I think these guys should be found guilty - but 924(c)isn't appropriate - they would have gotten 1-2 years if not for the CS time.

Posted by: Deuce | Jan 26, 2007 9:13:27 PM

I agree that the problem is with Texas juries, Deuce. RE bad advice: So how do you get an acquittal if you don't try? I'm a little sypathetic over the sentence, until I think about the guy they shot in the back. A Texas jury knows about back shootings all too well, I'm afraid. It is well established that an attempt to escape by an arrestee is not grounds, if memory serves on qualified immunity, to use deadly force.

Posted by: Mr. Habeas | Jan 27, 2007 6:06:50 AM

How come prosecutors can justify their actions with the old "I had no choice, the law is the law and I was just enforcing it" crap when such logic is laughed at when it comes from the henchmen of brutal dictators?
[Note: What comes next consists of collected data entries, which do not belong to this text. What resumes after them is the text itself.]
(** X14. Recalculation is idempotent: running [recalculateAllPlantPositions]
    on the state it has produced changes nothing, neither boundaries nor
    quantities nor positions (and a run that does not return is followed
    by nothing). *)
Theorem X14_recalculation_is_idempotent (selectedBed : option GardenPlanner.BedState) :
  (selectedBed' <- GardenPlanner.recalculateAllPlantPositions selectedBed ;;
   GardenPlanner.recalculateAllPlantPositions selectedBed')
  = GardenPlanner.recalculateAllPlantPositions selectedBed.
Proof.
  destruct selectedBed as [bed|]; [|reflexivity].
  destruct (GardenPlanner.plantGroups bed) as [groups|] eqn:Hg.
  - rewrite (recalculateAllPlantPositions_eq bed groups Hg).
    destruct (withBoundaries_some bed groups Hg) as (b1 & -> & Hlen & _).
    set (callback := GardenPlanner.recalculateGroup _ _ _ _ _ _).
    destruct (GardenPlanner.forEach callback groups 0%Z) as [groups'| |] eqn:E;
      cbn [bind option_map]; try reflexivity.
    destruct (forEach_nth _ _ _ _ E) as (Hlen' & _).
    set (bed1 := GardenPlanner.setBoundaries bed (Some b1)) in *.
    assert (withBoundaries (GardenPlanner.setGroups bed1 groups') groups'
            = Some (GardenPlanner.setGroups bed1 groups')) as Hw
      by (apply withBoundaries_stable; rewrite Hlen'; exact Hlen).
    rewrite (recalculateAllPlantPositions_eq (GardenPlanner.setGroups bed1 groups')
               groups' eq_refl), Hw.
    change (GardenPlanner.width (GardenPlanner.setGroups bed1 groups'))
      with (GardenPlanner.width bed).
    change (GardenPlanner.height (GardenPlanner.setGroups bed1 groups'))
      with (GardenPlanner.height bed).
    change (GardenPlanner.radius (GardenPlanner.setGroups bed1 groups'))
      with (GardenPlanner.radius bed).
    change (GardenPlanner.type (GardenPlanner.setGroups bed1 groups'))
      with (GardenPlanner.type bed).
    rewrite (forEach_ext _ callback).
    + rewrite (forEach_fixed callback groups).
      * cbn [bind option_map]; reflexivity.
      * intros a b i; apply recalculateGroup_fixed.
      * exact E.
    + intros a i; unfold callback, GardenPlanner.recalculateGroup.
      rewrite (getRegionBounds_groups bed1 groups groups' i Hg Hlen').
      reflexivity.
  - unfold GardenPlanner.recalculateAllPlantPositions; rewrite Hg; cbn [bind].
    now rewrite Hg.
Qed.

Lemma placeInRegion_returns (w h r s a b : R) (isCircle isHorizontal : bool) :
  0 < s ->
  exists full,
    PlantPlacer.placeInRegion w h s isCircle r isHorizontal (mkBounds a b) = Returns full.
Proof.
  intros Hs; destruct isCircle; [|destruct isHorizontal].
  - destruct (placeInCircularRegion_onSubRing r s a b ltac:(lra)) as (full & E & _).
    now exists full.
  - destruct (horizontal_region_inBox w h s a b r Hs) as (full & E & _); now exists full.
  - destruct (vertical_region_inBox w h s a b r Hs) as (full & E & _); now exists full.
Qed.

Lemma recalculateGroup_result (selectedBed : option GardenPlanner.BedState)
  (width height : num) (isCircle : bool) (radius : num) (isHorizontal : bool)
  (group group' : GardenPlanner.Group) (layerIndex : Z) :
  GardenPlanner.recalculateGroup selectedBed width height isCircle radius isHorizontal
    group layerIndex = Returns group' ->
  exists full,
    PlantPlacer.placeInRegion width height (GardenPlanner.spacing group) isCircle radius
      isHorizontal (getRegionBounds (GardenPlanner.asBed selectedBed) layerIndex)
    = Returns full /\
    let q := match GardenPlanner.quantity group with
             | None => length_of full
             | Some q => if GardenPlanner.strict_eq q 0 then length_of full else q
             end in
    group' = GardenPlanner.mkPlant (GardenPlanner.name group) (GardenPlanner.color group)
               (GardenPlanner.spacing group) (Some q) (Some (length_of full))
               (Some (slice0 full (Math_min q (length_of full)))).
Proof.
  unfold GardenPlanner.recalculateGroup; cbv zeta.
  destruct (PlantPlacer.placeInRegion _ _ _ _ _ _ _) as [full| |]; cbn [bind];
    try discriminate.
  intros H; injection H as <-; now exists full.
Qed.

Lemma real_boundaries_in_use (bed : GardenPlanner.BedState)
  (groups : list GardenPlanner.Group) :
  plantable bed groups ->
  exists bs : list R,
    withBoundaries bed groups
    = Some (GardenPlanner.setBoundaries bed (Some (map Fin bs))) /\
    List.length bs = (List.length groups - 1)%nat /\
    (GardenPlanner.regionBoundaries bed = Some (map Fin bs) \/
     bs = evenCuts (List.length groups)).
Proof.
  intros (Hg & _ & _ & Hb).
  destruct (withBoundaries_some bed groups Hg) as (b1 & Hw & Hlen & [Hold | ->]).
  - rewrite Hold in Hb; destruct Hb as (bs & ->).
    exists bs; split; [exact Hw|]; split; [now rewrite length_map in Hlen | now left].
  - exists (evenCuts (List.length groups)); split; [exact Hw|].
    split; [apply length_evenCuts | now right].
Qed.

Lemma settledGroup_prefix (bed : GardenPlanner.BedState) (i : nat)
  (group : GardenPlanner.Group) :
  settledGroup bed i group ->
  exists (full : list Point) (k : nat),
    regionOf bed (GardenPlanner.spacing group) i = Returns full /\
    GardenPlanner.maxQuantity group = Some (length_of full) /\
    GardenPlanner.positions group = Some (firstn k full) /\
    (k <= List.length full)%nat.
Proof.
  intros (full & q & Hfull & Hmax & _ & Hpos).
  destruct (slice0_prefix full (Math_min q (length_of full))) as (k & Ek).
  exists full, (Nat.min k (List.length full)).
  rewrite firstn_min_length, <- Ek; repeat split; try assumption; lia.
Qed.

Lemma recalculateAllPlantPositions_settles (bed : GardenPlanner.BedState)
  (groups : list GardenPlanner.Group) :
  plantable bed groups ->
  exists (bs : list R) (groups' : list GardenPlanner.Group),
    let bed' := GardenPlanner.setGroups
                  (GardenPlanner.setBoundaries bed (Some (map Fin bs))) groups' in
    GardenPlanner.recalculateAllPlantPositions (Some bed) = Returns (Some bed') /\
    List.length bs = (List.length groups - 1)%nat /\
    (GardenPlanner.regionBoundaries bed = Some (map Fin bs) \/
     bs = evenCuts (List.length groups)) /\
    List.length groups' = List.length groups /\
    forall i group, nth_error groups i = Some group ->
      exists full,
        regionOf bed' (GardenPlanner.spacing group) i = Returns full /\
        let q := match GardenPlanner.quantity group with
                 | None => length_of full
                 | Some q => if GardenPlanner.strict_eq q 0 then length_of full else q
                 end in
        nth_error groups' i
        = Some (GardenPlanner.mkPlant (GardenPlanner.name group)
                  (GardenPlanner.color group) (GardenPlanner.spacing group) (Some q)
                  (Some (length_of full))
                  (Some (slice0 full (Math_min q (length_of full))))).
Proof.
  intros Hp; pose proof Hp as (Hg & (w & h & r & Ew & Eh & Er) & Hsp & _).
  destruct (real_boundaries_in_use bed groups Hp) as (bs & Hw & Hlen & Hor).
  rewrite (recalculateAllPlantPositions_eq bed groups Hg), Hw.
  set (bed1 := GardenPlanner.setBoundaries bed (Some (map Fin bs))) in *.
  set (callback := GardenPlanner.recalculateGroup _ _ _ _ _ _).
  destruct (forEach_returns callback groups 0%Z) as (groups' & E).
  { intros i group Hi; unfold callback, GardenPlanner.recalculateGroup; cbv zeta.
    assert (i < List.length groups)%nat as Hlt by (apply nth_error_Some; congruence).
    rewrite Z.add_0_l.
    rewrite (getRegionBounds_app bed1 groups bs i Hg eq_refl) by lia.
    rewrite Forall_forall in Hsp.
    destruct (Hsp group (nth_error_In _ _ Hi)) as (s & -> & Hs).
    rewrite Ew, Eh, Er.
    destruct (placeInRegion_returns w h r s (regionStart bs i)
                (regionEnd (List.length groups) bs i)
                (String.eqb (GardenPlanner.type bed) "circle") (Fin w >? Fin h)%num Hs)
      as (full & ->).
    cbn [bind]; now eexists. }
  destruct (forEach_nth _ _ _ _ E) as (Hlen' & Hnth).
  exists bs, groups'; cbv zeta; rewrite E; cbn [bind option_map].
  split; [reflexivity|]; split; [exact Hlen|]; split; [exact Hor|];
    split; [exact Hlen'|].
  intros i group Hi.
  destruct (Hnth i group Hi) as (group' & Hi' & Ecb).
  rewrite Z.add_0_l in Ecb.
  destruct (recalculateGroup_result _ _ _ _ _ _ _ _ _ Ecb) as (full & Efull & ->).
  exists full; split; [|exact Hi'].
  unfold regionOf; fold bed1.
  rewrite (getRegionBounds_groups bed1 groups groups' (Z.of_nat i) Hg Hlen').
  exact Efull.
Qed.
As long as there is prosecutorial discretion, they should be held responsible for all of the convictions and sentences which they secure.

Posted by: BruceM | Jan 28, 2007 2:04:27 AM

The prosecution fought Compean's and Ramos's Motions for downward departure and variance. Under the guidelines, could the judge have lowered the sentence for the count regarding discharge of a gun in the commission of a crime of violence? Is that count qualified for a downward departure?

Posted by: Jerri | Feb 4, 2007 1:21:16 PM

If you just follow this case it is a gross miscarriage of justice. For one the prosecutor allowed the cartel drug dealer to take the stand and lie by telling everyone he had never done this before and was trying to help his sick sister. As and officer of the court it is illegal to allow a witness to knowingly lie. This dirt bag brought in another load of drugs before the trial started so they knew he was a cartel runner not a mule as they made him out to be. Sutton said on tv that they (the officers) had made statements that 1: they were out to shoot Mexicans 2:they never felt in danger 3: that he was trying to surrender 4: that these were dirty cops. (note that one of the officers was up for officer of the year) These same statements were made to congressman and when congress put DOJ Skinner under oath he had to admit that they were all lies (although he called them misstatements). If they would go to those lengths to lie about this how can you believe anything that they said in this case.

Posted by: Ray Hathaway | Apr 24, 2007 10:59:42 AM

I think the focus is misdirected. Congress should amend the law to allow law enforcement to shoot a fleeing felon in the back when they are headed for the border. If, as someone above suggested, the prosecutor made Nifong statements to the press then he should be disbarred.

Posted by: M. P. Bastian | Jul 18, 2007 9:42:57 AM

My overwhelming concern with this case is not that the patol agents covered up a shooting; my concern is that the jury was not aware of the imposition of 924(c) which added 10 years to the sentences.

I am disappointed that George Bush does not commute the sentences. But then George Bush has been a great disappointment regarding illegal immigration anyway. He can not vacate the office of President soon enough for me.

I hope the hearings in the Senate committee chaired by Sen. Feinstein with panal members Sen Cornyn and Session will discover a way to reverse this extreme and unjust sentence.

Posted by: PerryP | Jul 21, 2007 12:09:31 AM

Why do people think that when a person becomes a law enforcement or border patrol officer they suddenly become saintly, perfect, and sinless people. I could fill volumes with stories of cops committing the most horrible crimes. These people are the same kids you went to grade school with. They were not raised in some angel training school. They probably were the bullies and "bad seeds" you hated in school. I find that cops and such are in reality the weakest and most ego challenged of our society. Its why they became cops. They try to compensate for their feelings of inadequacy. Anyone that wears a badge should get a triple sentence whan they commit a crime and ten fold if the crime is committed while on duty. Cops should get stiffer sentences. These clowns are convicted felons and do not deserve any special treatment. I wish we could put more bad cops in prison.

Posted by: Kerri | Aug 7, 2008 5:27:47 AM

I'm so glad their sentences were finaly commuted ant that they were pardoned.